A second, and perhaps more complex, challenge is privacy and security. How to maintain privacy while also sharing data for the benefit of the patient?

And what is more, how to secure data while at the same time making it easy to access?

“This is a constant issue of debate. The easier a system is to use and the fewer obstacles you have for accessing data usually means it is less secure. The challenge is to find the right balance to make data accessible but also highly secure.”

One common solution is to replace the use of passwords for other means of authentication like tokens, which have no extrinsic or exploitable value as well as a time limit for their use.


Blockchain is an emerging technology that is best known for its use with crypto currencies, but is increasingly being applied to other industries like healthcare.

It can provide an immutable, digital audit trail of transactions verifying the integrity of data, so is seen as very secure and transparent.
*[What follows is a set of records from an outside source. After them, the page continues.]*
(* ===================================================================== *)
(* ColPali embedding endpoint: batch planning, out-of-memory recovery    *)
(* and memory reclamation of                                             *)
(*   morphik-external/scripts/colpali_modal_app.py                       *)
(*   (ColpaliModalService.generate_embeddings_endpoint, _decode_image,   *)
(*    _clear_gpu_memory)                                                 *)
(* as a shallow embedding: the endpoint is a function in a small         *)
(* state-and-exception monad over the external world (processor, model,  *)
(* device allocator), which are parameters of the development.           *)
(* ===================================================================== *)

From Stdlib Require Import String Ascii ZArith Lia.
From stdpp Require Import base list strings.

Local Open Scope string_scope.
Local Open Scope list_scope.

(* --------------------------------------------------------------------- *)
(* Python values and exceptions                                          *)
(* --------------------------------------------------------------------- *)

(* An element of payload.inputs.  The request model declares List[str];
   the endpoint still tests isinstance(text, str), so the other JSON
   scalars are kept. *)
Inductive pyval :=
| PyStr (s : string)
| PyInt (z : Z)
| PyNone.

Definition is_str (v : pyval) : bool :=
  match v with PyStr _ => true | _ => false end.

(* The exception classes the handlers of the endpoint tell apart:
   `except ValueError`, `except RuntimeError`, and every other subclass of
   Exception.  The string is str(e). *)
Inductive exn :=
| ValueError (msg : string)
| RuntimeError (msg : string)
| OtherError (msg : string).

Definition exn_msg (e : exn) : string :=
  match e with ValueError m | RuntimeError m | OtherError m => m end.

(* `needle in hay` on str *)
Fixpoint contains (needle hay : string) : bool :=
  String.prefix needle hay ||
  match hay with
  | EmptyString => false
  | String _ rest => contains needle rest
  end.

(* `"out of memory" in str(e)` *)
Definition is_oom_msg (m : string) : bool := contains "out of memory" m.

(* s.split(",", 1)[1]: the text after the first comma, IndexError (None)
   when there is no comma *)
Fixpoint after_first_comma (s : string) : option string :=
  match s with
  | EmptyString => None
  | String c rest =>
      if Ascii.eqb c "," then Some rest else after_first_comma rest
  end.
Definition rstrip (s : str) : str := rev (lstrip (rev s)).

(** [s.strip()] *)
Definition strip (s : str) : str := rstrip (lstrip s).

(** [s.startswith(p)] *)
Fixpoint startswith (p s : str) : bool :=
  match p, s with
  | [], _ => true
  | a :: p', b :: s' => (a =? b)%N && startswith p' s'
  | _ :: _, [] => false
  end.

(** [s[n:]] for [n >= 0]: Python clamps the start to the length. *)
Definition slice_from (n : nat) (s : str) : str := skipn n s.

(** [s.replace(old, '')] for a non-empty [old]: the occurrences of [old]
    are removed from left to right, without overlap.  [pending] counts the
    code points of the occurrence being removed that are still ahead. *)
Fixpoint remove_from (old : str) (pending : nat) (s : str) : str :=
  match s with
  | [] => []
  | c :: s' =>
      match pending with
      | S k => remove_from old k s'
      | O => if startswith old s
             then remove_from old (Nat.pred (length old)) s'
             else c :: remove_from old O s'
      end
  end.

Definition remove_all (old s : str) : str := remove_from old O s.

(** [sub in s] for two strings. *)
Fixpoint contains (sub s : str) : bool :=
  startswith sub s ||
  match s with
  | [] => false
  | _ :: s' => contains sub s'
  end.

(** [str(z)] for an [int], as in an f-string. *)
Definition of_int (z : Z) : str := lit (NilZero.string_of_int (Z.to_int z)).

End PyStr.
Import PyStr.

(** ** Python floats

    A finite double is a rational of the form [m * 2^e] with a significand
    of at most 53 bits and an exponent of at least -1074.  The operations
    of the source ([int / int] inside [total_seconds], [int - float]) are
    correctly rounded: they give the double nearest to the exact result,
    a tie going to the even significand.  The results here are far below
    the largest double (the times of a [datetime] span less than 10^18
    microseconds), so overflow is left out. *)

Module Double.

(** The integer nearest to [q], a tie going to the even one. *)
Definition rint (q : Q) : Z :=
  let f := Qfloor q in
  match Qcompare (q - inject_Z f) (1 # 2) with
  | Lt => f
  | Gt => f + 1
  | Eq => if Z.even f then f else f + 1
  end.

(** For [q > 0]: the [e] with [2^e <= q < 2^(e+1)]. *)
Definition exponent (q : Q) : Z :=
  let e0 := Z.log2 (Qnum q) - Z.log2 (Zpos (Qden q)) in
  if Qle_bool (2 ^ e0) q then e0 else e0 - 1.

(** The double nearest to [q]: a multiple of [2^(e - 52)], where [e] is the
    exponent of [q], and -1022 for the subnormal range. *)
Definition round (q : Q) : Q :=
  if Qeq_bool q 0 then 0%Q else
  let e := Z.max (exponent (Qabs q)) (-1022) in
  let ulp := (2 ^ (e - 52))%Q in
  Qred (inject_Z (rint (q / ulp)) * ulp).

(** [float(z)] *)
Definition of_int (z : Z) : Q := round (inject_Z z).

(** [a / b] for two integers: the true quotient, rounded once. *)
Definition div_int (a b : Z) : Q := round (inject_Z a / inject_Z b).

(** [x - y] *)
Definition sub (x y : Q) : Q := round (x - y).

End Double.

(** The rational a machine double stands for ([None] for an infinity or a
    NaN), and the subtraction of line 109 carried out on machine doubles,
    for comparison with [Double]. *)
Definition float_value (f : float) : option Q :=
  match Prim2SF f with
  | S754_zero _ => Some 0%Q
  | S754_finite s m e =>
      Some (Qred (inject_Z (if s then Z.neg m else Z.pos m) * 2 ^ e))
  | _ => None
  end.
(** X16.  [oneHotValue] marks the first bucket that equals the value and no
    other: the vector has one entry per bucket, a single 1 at the position
    of the first occurrence of the value among the buckets and 0 elsewhere,
    and it is all zeros when the value is not among the buckets. *)
Theorem oneHotValue_marks_first_occurrence (value : string) (buckets : list string) :
  length (oneHotValue value buckets) = length buckets
  /\ ((exists front back,
         buckets = front ++ value :: back /\ ~ In value front
         /\ oneHotValue value buckets
            = repeat 0 (length front) ++ 1 :: repeat 0 (length back))
      \/ (~ In value buckets
          /\ oneHotValue value buckets = repeat 0 (length buckets))).
Proof.
  split; [apply oneHotValue_length|].
  induction buckets as [|b rest IH]; simpl.
  - right. split; [tauto|reflexivity].
  - destruct (String.eqb b value) eqn:E.
    + apply String.eqb_eq in E. subst b. left. exists [], rest. simpl.
      split; [reflexivity|]. split; [tauto|]. f_equal.
      clear IH. induction rest as [|x rest IH]; simpl; [reflexivity|now rewrite IH].
    + apply String.eqb_neq in E.
      destruct IH as [(front & back & -> & Hnot & ->)|[Hnot ->]].
      * left. exists (b :: front), back. simpl.
        split; [reflexivity|]. split; [|reflexivity]. intros [Hb|Hin]; auto.
      * right. split; [|reflexivity]. intros [Hb|Hin]; auto.
Qed.

Lemma oneHotValue_sum (value : string) (buckets : list string) :
  sum (oneHotValue value buckets) == (if existsb (String.eqb value) buckets then 1 else 0).
Proof.
  induction buckets as [|b rest IH]; simpl; [reflexivity|].
  rewrite (String.eqb_sym value b).
  destruct (String.eqb b value); simpl.
  - rewrite sum_cons, sum_zeros. lra.
  - rewrite sum_cons, IH. lra.
Qed.

Lemma in_sortedDistinct (x : string) (l : list string) :
  In x (sortedDistinct l) <-> In x l.
Proof.
  unfold sortedDistinct. split; intros Hin.
  - apply (Permutation_in _ (sort_by_perm string_cmp (remove_dups l))) in Hin.
    apply (proj1 (list_elem_of_In _ _)).
    apply (proj1 (elem_of_remove_dups _ _)).
    apply (proj2 (list_elem_of_In _ _)). exact Hin.
  - apply (Permutation_in _ (Permutation_sym (sort_by_perm string_cmp (remove_dups l)))).
    apply (proj1 (list_elem_of_In _ _)).
    apply (proj2 (elem_of_remove_dups _ _)).
    apply (proj2 (list_elem_of_In _ _)). exact Hin.
Qed.

Lemma NoDup_sortedDistinct (l : list string) : List.NoDup (sortedDistinct l).
Proof.
  unfold sortedDistinct.
  apply (Permutation_NoDup (Permutation_sym (sort_by_perm string_cmp (remove_dups l)))).
  apply NoDup_ListNoDup. apply NoDup_remove_dups.
Qed.

Lemma existsb_eqb_in (x : string) (l : list string) :
  existsb (String.eqb x) l = true <-> In x l.
Proof.
  rewrite existsb_exists. split.
  - intros (y & Hin & Heq). apply String.eqb_eq in Heq. now subst.
  - intros Hin. exists x. split; [exact Hin|apply String.eqb_refl].
Qed.
(** The invariant kept by one line of the loop of [parseVolumeConfig]. *)
Definition volumes_inv (ret : Config.volumes) (tp : Z) : Prop :=
  tp <= 100 /\ forall k v, ret !! k = Some v -> fst v = Utils.HTTP.

(** One volume definition of 10 MiB. *)
Definition x_volume_line : string := "volume=1 scheme=http size=10".

(** Whether the loop of [parseVolumeConfig] skips a line: a comment, or a
    line with no [volume=]. *)
Definition skipped_line (line : string) : bool :=
  Config.startswith "#" (Config.strip line) || negb (Config.contains "volume=" (Config.strip line)).

(** A [volume.config] with a comment, a blank line and no definition. *)
Definition x_comment_config : string :=
  "# volume=1 scheme=http size=10
  
storage=none".

(* ================================================================== *)
(** * Properties *)

(** ** Evaluation lemmas *)

Lemma bind_Exc {A B} (e : exn) (k : A -> result B) : bind (Exc e) k = Exc e.
Proof. reflexivity. Qed.

Lemma bind_Ok {A B} (a : A) (k : A -> result B) : bind (Ok a) k = k a.
Proof. reflexivity. Qed.

(** [utils] binds no [log_exc]: the attribute lookup raises. *)
Lemma utils_log_exc_missing : Utils.utils_call "log_exc" = Exc AttributeError.
Proof. reflexivity. Qed.

Lemma utils_log_exists : Utils.utils_call "log" = Ok tt.
Proof. reflexivity. Qed.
However, it does have its limitations, which are always related to human errors, says Raimondi. The data is only as reliable as the person that inputs it.

International protocols

According to Raimondi, the introduction of international protocols, standards for data sharing and greater interconnection between healthcare systems will help drive the use of data in the healthcare industry to the greater benefit of the world.

“The Covid-19 tragedy forced us to improve a lot of things, particularly communication between countries and cooperation on healthcare matters, which has been a sort of silver lining amongst all of the terrible things that have happened”.

“It showed we can do things faster. That we need international standards and that any delays in doing this will only hurt the people”.

Making Sense success cases

Integration challenge with a healthcare insurance company

Integration of different data sets and regulatory compliance on data privacy were among the principal challenges Making Sense faced when working with a health insurance company that provides consultation and plan administration for students of US colleges and universities.

“The principal challenges we had were related to complying with regulations like PPI, PII (personally identifiable information) and HIPAA (Health Insurance Portability and Accountability Act). This had to do not only with data bases but also with APIs and integrating files with carriers and inputting files from the colleges,” commented Mariano Jurich, Making Sense’s Project Manager for this project.

Opya – Autism clinic

Data privacy was also a major component when working with another Making Sense client, Opya, an Autism clinic that provides personalized therapy services through connected apps to children with autism spectrum disorder (ASD).
Making Sense set out to create a system of integrated applications to enable parents, therapists and clinicians to communicate efficiently, faster and easier.

Solutions had to be compliant with the Health Insurance Portability and Accountability Act (HIPAA), which stipulates how personally identifiable information maintained by healthcare and healthcare insurance industries should be protected from fraud and theft.

According to Opya project manager Rubén Lunda, Making Sense had limited access to the areas where the patients were treated. And a system of permissions was implemented where individuals had access only to specific information they were entitled access to.

Communications channels were encrypted end to end. Making Sense limited database access and deployed SSH client technology, which is a software program that uses the secure shell protocol to connect to a remote computer.

Making Sense had no access to any information that could reveal the identity of the patient.

“The names of cases of patients were encoded so that none of the patients’ data could be viewed,” Lunda said.

Daniel Geslin, technical Leader on the Opya project added, “I think the biggest overhead was having to be constantly aware of not letting any information escape because the slightest error or oversight could potentially be catastrophic for the project…it required an additional level of energy to always be extra careful.”